- _WHAT IS REQUIRED_
In the material below, find the line with "intros h Hh." and the line with "added_node r = None).", then output those two lines and every line between them, exactly.

- _DATA PROVIDED_
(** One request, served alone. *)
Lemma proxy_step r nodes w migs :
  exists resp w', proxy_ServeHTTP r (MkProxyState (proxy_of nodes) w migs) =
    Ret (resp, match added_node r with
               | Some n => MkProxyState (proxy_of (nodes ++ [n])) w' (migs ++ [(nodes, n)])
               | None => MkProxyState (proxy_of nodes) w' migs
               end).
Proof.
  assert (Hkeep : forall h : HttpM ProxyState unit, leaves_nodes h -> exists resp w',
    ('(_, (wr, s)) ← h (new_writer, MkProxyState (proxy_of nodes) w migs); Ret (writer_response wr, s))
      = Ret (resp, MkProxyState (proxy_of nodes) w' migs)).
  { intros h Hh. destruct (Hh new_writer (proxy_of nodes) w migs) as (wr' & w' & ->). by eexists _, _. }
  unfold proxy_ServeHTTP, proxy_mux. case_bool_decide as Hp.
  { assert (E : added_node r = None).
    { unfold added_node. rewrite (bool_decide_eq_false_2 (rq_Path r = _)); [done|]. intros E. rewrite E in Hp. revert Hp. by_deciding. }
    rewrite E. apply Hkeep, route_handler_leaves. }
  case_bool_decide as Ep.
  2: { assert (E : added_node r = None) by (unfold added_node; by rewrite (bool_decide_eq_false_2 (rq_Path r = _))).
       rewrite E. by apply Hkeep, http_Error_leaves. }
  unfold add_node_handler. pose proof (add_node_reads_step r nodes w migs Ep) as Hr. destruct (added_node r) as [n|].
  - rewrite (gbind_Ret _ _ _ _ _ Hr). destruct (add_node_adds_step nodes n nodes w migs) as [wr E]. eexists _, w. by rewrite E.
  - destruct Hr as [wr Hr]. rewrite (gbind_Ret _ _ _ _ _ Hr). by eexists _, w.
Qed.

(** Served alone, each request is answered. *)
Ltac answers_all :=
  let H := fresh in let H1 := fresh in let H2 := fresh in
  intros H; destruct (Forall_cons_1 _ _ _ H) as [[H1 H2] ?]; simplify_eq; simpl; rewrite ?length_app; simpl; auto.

- _RESULT OF THE EXERCISE_
  { intros h Hh. destruct (Hh new_writer (proxy_of nodes) w migs) as (wr' & w' & ->). by eexists _, _. }
  unfold proxy_ServeHTTP, proxy_mux. case_bool_decide as Hp.
  { assert (E : added_node r = None).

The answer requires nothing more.